*BRIEF:*
Only the lines from the start of the entries up to and including the line with "- intros target creds." should be written out, exactly as they stand.

*DATA TO USE:*
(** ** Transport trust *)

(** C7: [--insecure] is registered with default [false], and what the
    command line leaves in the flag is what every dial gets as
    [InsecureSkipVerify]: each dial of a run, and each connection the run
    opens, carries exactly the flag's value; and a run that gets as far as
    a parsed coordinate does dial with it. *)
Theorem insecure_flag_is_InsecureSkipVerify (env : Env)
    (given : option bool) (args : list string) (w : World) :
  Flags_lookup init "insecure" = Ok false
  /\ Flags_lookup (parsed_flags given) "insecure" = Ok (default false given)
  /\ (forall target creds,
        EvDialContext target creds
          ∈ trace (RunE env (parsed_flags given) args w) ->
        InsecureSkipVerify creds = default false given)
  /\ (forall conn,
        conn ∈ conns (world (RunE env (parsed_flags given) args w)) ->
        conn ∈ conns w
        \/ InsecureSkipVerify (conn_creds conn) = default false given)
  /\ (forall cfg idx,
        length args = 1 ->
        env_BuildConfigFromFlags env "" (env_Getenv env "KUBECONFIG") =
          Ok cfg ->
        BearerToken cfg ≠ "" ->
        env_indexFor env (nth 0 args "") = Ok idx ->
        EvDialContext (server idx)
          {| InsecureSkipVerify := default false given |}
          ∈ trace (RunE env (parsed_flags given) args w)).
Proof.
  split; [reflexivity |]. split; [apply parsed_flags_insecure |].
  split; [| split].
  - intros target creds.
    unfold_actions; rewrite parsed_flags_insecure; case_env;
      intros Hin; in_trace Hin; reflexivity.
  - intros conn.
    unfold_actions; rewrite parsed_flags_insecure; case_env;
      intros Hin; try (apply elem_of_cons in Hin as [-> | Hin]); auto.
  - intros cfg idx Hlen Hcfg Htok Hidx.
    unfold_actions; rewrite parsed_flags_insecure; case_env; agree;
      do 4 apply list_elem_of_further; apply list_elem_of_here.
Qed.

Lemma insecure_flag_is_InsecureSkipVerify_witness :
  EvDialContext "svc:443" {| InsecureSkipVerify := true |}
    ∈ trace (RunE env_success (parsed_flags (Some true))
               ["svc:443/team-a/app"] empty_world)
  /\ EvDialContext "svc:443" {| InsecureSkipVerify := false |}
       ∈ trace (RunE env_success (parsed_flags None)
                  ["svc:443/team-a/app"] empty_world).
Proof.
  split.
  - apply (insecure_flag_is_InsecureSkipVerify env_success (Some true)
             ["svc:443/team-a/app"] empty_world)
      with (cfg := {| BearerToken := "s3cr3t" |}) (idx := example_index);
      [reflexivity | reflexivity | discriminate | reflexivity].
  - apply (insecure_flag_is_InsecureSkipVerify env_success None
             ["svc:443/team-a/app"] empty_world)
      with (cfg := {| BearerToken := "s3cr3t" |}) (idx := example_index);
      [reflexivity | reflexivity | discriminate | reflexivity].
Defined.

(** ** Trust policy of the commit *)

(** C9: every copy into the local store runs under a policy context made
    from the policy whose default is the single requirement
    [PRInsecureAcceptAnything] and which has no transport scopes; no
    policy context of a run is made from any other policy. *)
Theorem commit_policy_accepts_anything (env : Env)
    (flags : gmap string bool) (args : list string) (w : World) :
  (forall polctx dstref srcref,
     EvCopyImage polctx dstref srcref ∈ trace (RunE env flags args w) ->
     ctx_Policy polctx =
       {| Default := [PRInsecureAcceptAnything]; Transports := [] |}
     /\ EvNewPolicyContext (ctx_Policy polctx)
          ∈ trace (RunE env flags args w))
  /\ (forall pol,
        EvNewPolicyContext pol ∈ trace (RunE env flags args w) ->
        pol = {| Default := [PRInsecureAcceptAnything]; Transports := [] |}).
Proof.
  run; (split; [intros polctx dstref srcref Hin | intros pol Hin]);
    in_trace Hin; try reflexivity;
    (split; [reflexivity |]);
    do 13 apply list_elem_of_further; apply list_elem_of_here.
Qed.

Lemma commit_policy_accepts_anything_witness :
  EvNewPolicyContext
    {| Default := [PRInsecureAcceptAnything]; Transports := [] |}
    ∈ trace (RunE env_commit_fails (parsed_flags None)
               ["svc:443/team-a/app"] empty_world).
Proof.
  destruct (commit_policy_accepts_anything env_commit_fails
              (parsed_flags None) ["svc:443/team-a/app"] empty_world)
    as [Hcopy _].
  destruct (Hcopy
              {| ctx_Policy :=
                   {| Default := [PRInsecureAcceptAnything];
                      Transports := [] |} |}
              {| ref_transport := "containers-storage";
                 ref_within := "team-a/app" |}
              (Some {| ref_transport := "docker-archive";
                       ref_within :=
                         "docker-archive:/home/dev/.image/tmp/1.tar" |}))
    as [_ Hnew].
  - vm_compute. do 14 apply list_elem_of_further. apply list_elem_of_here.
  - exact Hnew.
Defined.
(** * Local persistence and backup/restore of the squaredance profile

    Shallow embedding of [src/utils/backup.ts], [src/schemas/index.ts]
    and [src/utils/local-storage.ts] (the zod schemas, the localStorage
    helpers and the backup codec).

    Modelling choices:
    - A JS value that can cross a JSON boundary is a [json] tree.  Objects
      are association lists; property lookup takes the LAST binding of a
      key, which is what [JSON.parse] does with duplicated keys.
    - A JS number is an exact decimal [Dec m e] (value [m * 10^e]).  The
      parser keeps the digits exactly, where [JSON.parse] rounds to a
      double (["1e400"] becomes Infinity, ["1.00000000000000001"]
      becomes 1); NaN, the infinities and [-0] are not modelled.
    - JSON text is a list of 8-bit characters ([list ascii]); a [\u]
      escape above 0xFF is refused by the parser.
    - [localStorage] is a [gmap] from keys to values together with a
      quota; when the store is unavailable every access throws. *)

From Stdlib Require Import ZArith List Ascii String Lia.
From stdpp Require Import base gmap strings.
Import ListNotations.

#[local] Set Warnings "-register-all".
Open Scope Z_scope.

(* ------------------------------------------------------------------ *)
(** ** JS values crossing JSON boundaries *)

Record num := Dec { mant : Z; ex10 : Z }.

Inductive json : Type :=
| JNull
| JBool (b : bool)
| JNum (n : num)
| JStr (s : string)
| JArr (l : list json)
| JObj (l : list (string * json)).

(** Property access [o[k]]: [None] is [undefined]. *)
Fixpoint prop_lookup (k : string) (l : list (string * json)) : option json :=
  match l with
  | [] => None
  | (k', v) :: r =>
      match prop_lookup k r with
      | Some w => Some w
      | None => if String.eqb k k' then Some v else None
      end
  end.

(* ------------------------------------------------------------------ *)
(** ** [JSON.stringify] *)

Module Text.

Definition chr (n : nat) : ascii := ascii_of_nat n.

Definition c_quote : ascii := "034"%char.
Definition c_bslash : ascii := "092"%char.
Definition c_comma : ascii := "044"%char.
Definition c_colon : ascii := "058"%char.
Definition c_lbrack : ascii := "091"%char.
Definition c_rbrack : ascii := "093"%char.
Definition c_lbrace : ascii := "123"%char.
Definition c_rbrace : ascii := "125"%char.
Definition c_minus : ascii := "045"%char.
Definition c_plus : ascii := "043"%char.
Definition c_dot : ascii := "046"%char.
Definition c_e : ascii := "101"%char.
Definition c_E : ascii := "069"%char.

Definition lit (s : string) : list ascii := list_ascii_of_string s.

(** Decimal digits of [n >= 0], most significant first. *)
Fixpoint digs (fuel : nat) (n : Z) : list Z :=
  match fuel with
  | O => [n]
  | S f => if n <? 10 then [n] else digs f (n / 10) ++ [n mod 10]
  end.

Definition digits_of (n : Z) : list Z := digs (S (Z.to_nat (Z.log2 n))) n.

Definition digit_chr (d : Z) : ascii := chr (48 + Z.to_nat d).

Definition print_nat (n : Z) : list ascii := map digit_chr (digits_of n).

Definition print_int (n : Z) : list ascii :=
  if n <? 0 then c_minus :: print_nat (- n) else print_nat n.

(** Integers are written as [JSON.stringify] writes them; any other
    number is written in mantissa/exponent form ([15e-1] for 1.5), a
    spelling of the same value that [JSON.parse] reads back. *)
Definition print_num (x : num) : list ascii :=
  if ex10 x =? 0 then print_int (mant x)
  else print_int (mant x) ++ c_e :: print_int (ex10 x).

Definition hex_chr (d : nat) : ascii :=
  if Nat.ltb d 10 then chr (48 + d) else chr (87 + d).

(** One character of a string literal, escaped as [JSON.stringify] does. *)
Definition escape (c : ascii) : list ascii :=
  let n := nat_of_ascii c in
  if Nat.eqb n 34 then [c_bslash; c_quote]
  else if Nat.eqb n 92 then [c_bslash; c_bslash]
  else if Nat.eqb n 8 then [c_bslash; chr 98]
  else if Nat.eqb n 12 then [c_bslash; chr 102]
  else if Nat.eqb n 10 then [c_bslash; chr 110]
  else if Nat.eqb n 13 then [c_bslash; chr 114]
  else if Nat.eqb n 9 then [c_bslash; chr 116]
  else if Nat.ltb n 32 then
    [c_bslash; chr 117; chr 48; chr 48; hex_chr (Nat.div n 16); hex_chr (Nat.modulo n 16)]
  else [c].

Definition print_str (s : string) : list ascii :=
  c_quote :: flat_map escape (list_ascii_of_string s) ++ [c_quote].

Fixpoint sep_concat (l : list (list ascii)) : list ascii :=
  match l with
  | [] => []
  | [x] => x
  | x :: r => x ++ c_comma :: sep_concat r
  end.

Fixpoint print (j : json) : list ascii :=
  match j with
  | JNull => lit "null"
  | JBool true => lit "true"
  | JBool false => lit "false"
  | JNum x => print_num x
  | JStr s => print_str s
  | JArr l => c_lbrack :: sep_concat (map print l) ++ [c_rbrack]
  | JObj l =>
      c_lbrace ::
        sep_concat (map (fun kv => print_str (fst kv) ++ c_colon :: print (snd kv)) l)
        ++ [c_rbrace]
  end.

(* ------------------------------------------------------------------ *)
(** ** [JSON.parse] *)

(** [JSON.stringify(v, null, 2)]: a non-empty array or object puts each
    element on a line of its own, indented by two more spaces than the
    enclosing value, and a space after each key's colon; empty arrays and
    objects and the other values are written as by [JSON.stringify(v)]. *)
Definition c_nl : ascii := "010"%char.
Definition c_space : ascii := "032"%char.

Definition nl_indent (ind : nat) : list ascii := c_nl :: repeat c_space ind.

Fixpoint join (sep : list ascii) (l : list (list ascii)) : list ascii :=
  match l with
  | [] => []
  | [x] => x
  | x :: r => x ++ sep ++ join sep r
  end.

*SOLUTION TO THIS TASK:*
(** ** Transport trust *)

(** C7: [--insecure] is registered with default [false], and what the
    command line leaves in the flag is what every dial gets as
    [InsecureSkipVerify]: each dial of a run, and each connection the run
    opens, carries exactly the flag's value; and a run that gets as far as
    a parsed coordinate does dial with it. *)
Theorem insecure_flag_is_InsecureSkipVerify (env : Env)
    (given : option bool) (args : list string) (w : World) :
  Flags_lookup init "insecure" = Ok false
  /\ Flags_lookup (parsed_flags given) "insecure" = Ok (default false given)
  /\ (forall target creds,
        EvDialContext target creds
          ∈ trace (RunE env (parsed_flags given) args w) ->
        InsecureSkipVerify creds = default false given)
  /\ (forall conn,
        conn ∈ conns (world (RunE env (parsed_flags given) args w)) ->
        conn ∈ conns w
        \/ InsecureSkipVerify (conn_creds conn) = default false given)
  /\ (forall cfg idx,
        length args = 1 ->
        env_BuildConfigFromFlags env "" (env_Getenv env "KUBECONFIG") =
          Ok cfg ->
        BearerToken cfg ≠ "" ->
        env_indexFor env (nth 0 args "") = Ok idx ->
        EvDialContext (server idx)
          {| InsecureSkipVerify := default false given |}
          ∈ trace (RunE env (parsed_flags given) args w)).
Proof.
  split; [reflexivity |]. split; [apply parsed_flags_insecure |].
  split; [| split].
  - intros target creds.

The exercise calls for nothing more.